Сиприано внезапно возвращался к действительности. Он вскидывал на учителя глаза, словно говоря: «Не знаю, о чем ваша милость говорит и к чему клонит», но вслух лгал:

— Да, конечно.

Тогда дон Альваро продвигался немного дальше, пока не замечал, что Сиприано не следит за его мыслью, что ум мальчика остался прикованным к «таблице для детей». Учитель терпеливо начинал повторять сказанное, снова и снова. Одно из двух: либо дон Альваро питал слепую веру в собственные умственные способности, либо плата, назначенная ему доном Бернардо, была весьма внушительной. Факт тот, что это мнимое обучение продолжалось несколько месяцев — дон Альваро все ждал, когда его ученик проснется, а Сиприано настороженно прислушивался к тому, что происходило в соседней комнате. Таким образом мальчик все же выучился читать на латинском, но стал хромать, когда подошли к склонениям. И до такой степени они ему не давались, что в один прекрасный день раздосадованный дон Альваро после уроков зашел к дону Бернардо. Разговор был кратким и драматическим.

— Так дело у нас дальше не пойдет, дон Бернардо. Мальчик занят другими вещами.

— Другими вещами? Да он никогда ничего другого не знал. Вряд ли он может быть занят чем-то, чего не знает.

— Он отвлекается. Я не могу заставить его сосредоточиться. В этом вся суть.

Дон Бернардо, уже одетый для выхода на улицу — он собирался на склад, — был явно рассержен.

— Ваша милость хочет сказать, что мальчишка глуп.

— Отнюдь нет! — сказал дон Альваро. — Мальчик смышленый, живой, как белка, но все это без толку. Он меня не слышит, не следит за моими словами, его не интересует то, что я ему рассказываю.

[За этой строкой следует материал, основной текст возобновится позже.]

(** [s.lstrip(chars)] and [s.rstrip(chars)], for a predicate on
    characters. *)
Fixpoint lstrip_by (p : ascii -> bool) (s : string) : string :=
  match s with
  | EmptyString => EmptyString
  | String c r => if p c then lstrip_by p r else s
  end.

Fixpoint rstrip_by (p : ascii -> bool) (s : string) : string :=
  match s with
  | EmptyString => EmptyString
  | String c r =>
      let r' := rstrip_by p r in
      if p c && is_empty r' then EmptyString else String c r'
  end.

Definition strip_by (p : ascii -> bool) (s : string) : string :=
  rstrip_by p (lstrip_by p s).

(** [s.strip()] *)
Definition strip (s : string) : string := strip_by is_space s.

(** [s.strip(c)] for a one-character argument. *)
Definition strip_char (c : ascii) (s : string) : string :=
  strip_by (char_eqb c) s.

(** [s.split(sep)] for a one-character separator: never empty, and
    [''.split(',')] is [['']]. *)
Fixpoint split_on (sep : ascii) (s : string) : list string :=
  match s with
  | EmptyString => [EmptyString]
  | String c r =>
      if char_eqb c sep then EmptyString :: split_on sep r
      else match split_on sep r with
           | w :: ws => String c w :: ws
           | [] => [String c EmptyString]
           end
  end.

(** [s.split()]: the maximal runs of non-space characters. *)
Fixpoint split_ws (s : string) : list string :=
  match s with
  | EmptyString => []
  | String c r =>
      if is_space c then split_ws r
      else match r with
           | EmptyString => [String c EmptyString]
           | String c' _ =>
               if is_space c' then String c EmptyString :: split_ws r
               else match split_ws r with
                    | w :: ws => String c w :: ws
                    | [] => [String c EmptyString]
                    end
           end
  end.

Definition map_chars (f : ascii -> ascii) : string -> string :=
  fix go (s : string) : string :=
    match s with
    | EmptyString => EmptyString
    | String c r => String (f c) (go r)
    end.

Definition lower_char (c : ascii) : ascii :=
  let n := code c in
  if (65 <=? n) && (n <=? 90) then ascii_of_N (Z.to_N (n + 32)) else c.

Definition upper_char (c : ascii) : ascii :=
  let n := code c in
  if (97 <=? n) && (n <=? 122) then ascii_of_N (Z.to_N (n - 32)) else c.

(** [s.lower()] and [s.upper()] *)
Definition lower : string -> string := map_chars lower_char.
Definition upper : string -> string := map_chars upper_char.

Fixpoint contains (c : ascii) (s : string) : bool :=
  match s with
  | EmptyString => false
  | String a r => char_eqb c a || contains c r
  end.

(** The decimal rendering of a line number, as an f-string prints it. *)
Definition of_nat (n : nat) : string := NilEmpty.string_of_uint (Nat.to_uint n).

(** A run of digits in which single underscores may separate digits:
    its value and its number of digits. *)
Fixpoint digitpart_go (acc count : Z) (after_digit : bool) (s : string)
  : option (Z * Z) :=
  match s with
  | EmptyString => if after_digit then Some (acc, count) else None
  | String c r =>
      if is_digit c then digitpart_go (10 * acc + digit_value c) (count + 1) true r
      else if char_eqb c "_" && after_digit then digitpart_go acc count false r
      else None
  end.

Definition digitpart (s : string) : option (Z * Z) := digitpart_go 0 0 false s.

(** An optional sign: [true] for a minus. *)
Definition take_sign (s : string) : bool * string :=
  match s with
  | String c r =>
      if char_eqb c "-" then (true, r)
      else if char_eqb c "+" then (false, r)
      else (false, s)
  | EmptyString => (false, s)
  end.

(** [int(s)] on a str, base 10. *)
Definition parse_int (s : string) : result Z :=
  let '(neg, body) := take_sign (strip s) in
  match digitpart body with
  | Some (v, _) => Ok (if neg then - v else v)
  | None => Raise ValueError
  end.

(** Cut a string at the first character satisfying [p]: the part before
    it, and the part after it when there is one. *)
Fixpoint cut_at (p : ascii -> bool) (s : string) : string * option string :=
  match s with
  | EmptyString => (EmptyString, None)
  | String c r =>
      if p c then (EmptyString, Some r)
      else let '(a, b) := cut_at p r in (String c a, b)
  end.

(** The digits of a mantissa [int.frac], [int.], [.frac] or [int]: the
    integer they spell and the number of fraction digits. *)
Definition parse_mantissa (s : string) : option (Z * Z) :=
  let '(ip, fo) := cut_at (char_eqb ".") s in
  match fo with
  | None => match digitpart ip with Some (v, _) => Some (v, 0) | None => None end
  | Some fp =>
      match is_empty ip, is_empty fp with
      | true, true => None
      | false, true =>
          match digitpart ip with Some (v, _) => Some (v, 0) | None => None end
      | true, false => digitpart fp
      | false, false =>
          match digitpart ip, digitpart fp with
          | Some (v, _), Some (w, k) => Some (v * 10 ^ k + w, k)
          | _, _ => None
          end
      end
  end.

Definition parse_exponent (s : string) : option Z :=
  let '(neg, body) := take_sign s in
  match digitpart body with
  | Some (v, _) => Some (if neg then - v else v)
  | None => None
  end.

Definition is_e (c : ascii) : bool := char_eqb c "e" || char_eqb c "E".

(** [float(s)] on a str: surrounding white space, an optional sign, then
    [inf], [infinity] or [nan] in any case, or a decimal number with an
    optional exponent; the value is correctly rounded. *)
Definition parse_float (s : string) : result float :=
  let '(neg, body) := take_sign (strip s) in
  let low := lower body in
  if String.eqb low "inf" || String.eqb low "infinity" then Ok (S754_infinity neg)
  else if String.eqb low "nan" then Ok S754_nan
  else
    let '(ms, eo) := cut_at is_e body in
    match parse_mantissa ms, eo with
    | Some (m, k), None => Ok (PyFloat.of_decimal neg m (- k))
    | Some (m, k), Some es =>
        match parse_exponent es with
        | Some e => Ok (PyFloat.of_decimal neg m (e - k))
        | None => Raise ValueError
        end
    | None, _ => Raise ValueError
    end.

End PyStr.

(** ** Dates and times *)

Module Datetime.

Record date : Type := { year : Z; month : Z; day : Z }.

Record datetime : Type :=
  { on : date; hour : Z; minute : Z; second : Z; microsecond : Z }.

Record timedelta : Type := { days : Z; seconds : Z; microseconds : Z }.

Definition is_leap (y : Z) : bool :=
  (y mod 4 =? 0) && (negb (y mod 100 =? 0) || (y mod 400 =? 0)).

Definition days_in_month (y m : Z) : Z :=
  match m with
  | 1 => 31 | 2 => if is_leap y then 29 else 28 | 3 => 31 | 4 => 30
  | 5 => 31 | 6 => 30 | 7 => 31 | 8 => 31 | 9 => 30 | 10 => 31
  | 11 => 30 | 12 => 31
  | _ => 0
  end.

Definition days_before_year (y : Z) : Z :=
  let p := y - 1 in p * 365 + p / 4 - p / 100 + p / 400.

Definition days_before_month (y m : Z) : Z :=
  (match m with
   | 1 => 0 | 2 => 31 | 3 => 59 | 4 => 90 | 5 => 120 | 6 => 151
   | 7 => 181 | 8 => 212 | 9 => 243 | 10 => 273 | 11 => 304 | 12 => 334
   | _ => 0
   end) + (if (2 <? m) && is_leap y then 1 else 0).

(** The proleptic Gregorian ordinal: 1 for 0001-01-01. *)
Definition toordinal (d : date) : Z :=
  days_before_year (year d) + days_before_month (year d) (month d) + day d.

Definition valid_date (d : date) : bool :=
  (1 <=? year d) && (year d <=? 9999) &&
  (1 <=? month d) && (month d <=? 12) &&
  (1 <=? day d) && (day d <=? days_in_month (year d) (month d)).

Definition valid_datetime (t : datetime) : bool :=
  valid_date (on t) &&
  (0 <=? hour t) && (hour t <? 24) &&
  (0 <=? minute t) && (minute t <? 60) &&
  (0 <=? second t) && (second t <? 60) &&
  (0 <=? microsecond t) && (microsecond t <? 1000000).

(** [datetime(y, m, d)]: midnight of a date, refused with [ValueError]
    when the date does not exist. *)
Definition midnight (y m d : Z) : result datetime :=
  let dt := {| year := y; month := m; day := d |} in
  if valid_date dt
  then Ok {| on := dt; hour := 0; minute := 0; second := 0; microsecond := 0 |}
  else Raise ValueError.

(** [timedelta(days, seconds, microseconds)] carries microseconds into
    seconds and seconds into days, rounding toward minus infinity. *)
Definition mk_timedelta (d s us : Z) : timedelta :=
  let s1 := s + us / 1000000 in
  {| days := d + s1 / 86400;
     seconds := s1 mod 86400;
     microseconds := us mod 1000000 |}.

Definition seconds_of_day (t : datetime) : Z :=
  second t + minute t * 60 + hour t * 3600.

(** [a - b] on two datetimes. *)
Definition sub (a b : datetime) : timedelta :=
  mk_timedelta (toordinal (on a) - toordinal (on b))
               (seconds_of_day a - seconds_of_day b)
               (microsecond a - microsecond b).

(** [a < b] on two datetimes: field by field, most significant first. *)
Definition fields (t : datetime) : list Z :=
  [year (on t); month (on t); day (on t); hour t; minute t; second t; microsecond t].

Fixpoint lex_ltb (a b : list Z) : bool :=
  match a, b with
  | x :: a', y :: b' => (x <? y) || ((x =? y) && lex_ltb a' b')
  | [], _ :: _ => true
  | _, [] => false
  end.

Definition ltb (a b : datetime) : bool := lex_ltb (fields a) (fields b).

Definition digit_in (lo hi : Z) (c : ascii) : bool :=
  (lo <=? PyStr.digit_value c) && (PyStr.digit_value c <=? hi) && PyStr.is_digit c.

Дон Бернардо смирился с мыслью, что приходящий учитель не самый лучший способ обучения его сына, этого маленького матереубийцы. Есть другие способы, и он, будучи человеком недобрым, избрал первое, что пришло ему в голову: школа-интернат. Строгий режим безо всяких там каникул. Пора отделить его от няни. Дон Бернардо знал, что в городе нет образовательных заведений, достойных такого названия, однако его брат Игнасио был главным попечителем самого известного интерната, Приюта для подкидышей, которым управляло Братство Святого Иосифа и Святой Девы, занимавшееся воспитанием брошенных детей.

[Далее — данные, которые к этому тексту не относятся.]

(** X11. The Hex format never yields a negative number: whatever the input, the
    result is zero or positive (a sign is not part of a Hex literal). *)
Theorem parseInput_hex_nonnegative (input : jsstring) :
  exists z, parseInput input hex = Normal z /\ 0 <= z.
Proof.
  destruct input as [|c input]; [exists 0; split; [reflexivity | lia]|].
  rewrite parseInput_hex by discriminate.
  destruct (Digits 16 (hexBody (cleanInput (c :: input)))) as [z|] eqn:E.
  - exists z. split; [reflexivity|].
    unfold Digits in E.
    destruct (hexBody (cleanInput (c :: input))); [discriminate|].
    apply digitsMV_bounds in E; lia.
  - exists 0. split; [reflexivity | lia].
Qed.

(** X12. In Decimal format a minus sign before decimal digits negates the value
    of the digits, and a plus sign leaves it. *)
Theorem parseInput_dec_sign (s : jsstring) :
  digitsOf isDecimalDigit s = true ->
  exists n, 0 <= n /\
    parseInput s dec = Normal n /\
    parseInput (ch "-" :: s) dec = Normal (- n) /\
    parseInput (ch "+" :: s) dec = Normal n.
Proof.
  intro Hd.
  assert (Hne : s <> []) by (now destruct s).
  assert (Hp : forallb plain s = true).
  { unfold digitsOf in Hd. destruct s; [discriminate|].
    apply forallb_forall. intros c Hc.
    pose proof (proj1 (forallb_forall _ _) Hd c Hc) as P. revert P. chars. lia. }
  destruct (Digits 10 s) as [n|] eqn:V.
  2:{ pose proof (Digits_dec s) as A. rewrite V, Hd in A. discriminate. }
  exists n.
  assert (Hn : 0 <= n).
  { unfold Digits in V. destruct s; [discriminate|].
    apply digitsMV_bounds in V; lia. }
  split; [exact Hn|].
  rewrite !parseInput_dec by (discriminate || exact Hne).
  change (ch "-" :: s) with ([ch "-"] ++ s). change (ch "+" :: s) with ([ch "+"] ++ s).
  rewrite !cleanInput_app, !(cleanInput_plain s Hp).
  change (cleanInput [ch "-"]) with [ch "-"].
  change (cleanInput [ch "+"]) with [ch "+"].
  cbn [app]. destruct (StrIntegerLiteral_decimal s Hd) as [E1 E2].
  rewrite E2, V. cbn [option_map].
  destruct s as [|c s]; [contradiction|].
  rewrite E1, V. repeat split.
  unfold StrIntegerLiteral.
  replace ((ch "+" =? ch "0") && ((c =? ch "x") || (c =? ch "X")))%N
    with false by reflexivity.
  replace ((ch "+" =? ch "0") && ((c =? ch "o") || (c =? ch "O")))%N
    with false by reflexivity.
  replace ((ch "+" =? ch "0") && ((c =? ch "b") || (c =? ch "B")))%N
    with false by reflexivity.
  replace (ch "+" =? ch "+")%N with true by reflexivity.
  now rewrite V.
Qed.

Дона Игнасио это решение огорчило.

— Эта школа не для людей нашего сословия, Бернардо.

Но дон Бернардо теперь носился с идеей проучить аристократию, открыть ей глаза.

— А я слышал о ней хорошие отзывы. Там есть двадцать восемь мест для стипендиатов, мой сын сможет платить за свое содержание и еще за пятерых товарищей, если это потребуется для того, чтобы его туда приняли.

Дон Игнасио схватился за голову.

— Приют живет за счет благотворительности, Бернардо. Кроме того, ты же прекрасно знаешь, что дети, брошенные родителями, как правило, не самая лучшая компания. Правда, школа эта серьезная, потому что мы, депутаты Братства, приложили большие усилия и поставили директором знающего учителя. На утренние уроки Закона Божьего собираются по звону колокола дети всех сословий, вдобавок на остальные уроки принимают приходящих платных учеников. Не будет ли такой режим для Сиприано более подходящим?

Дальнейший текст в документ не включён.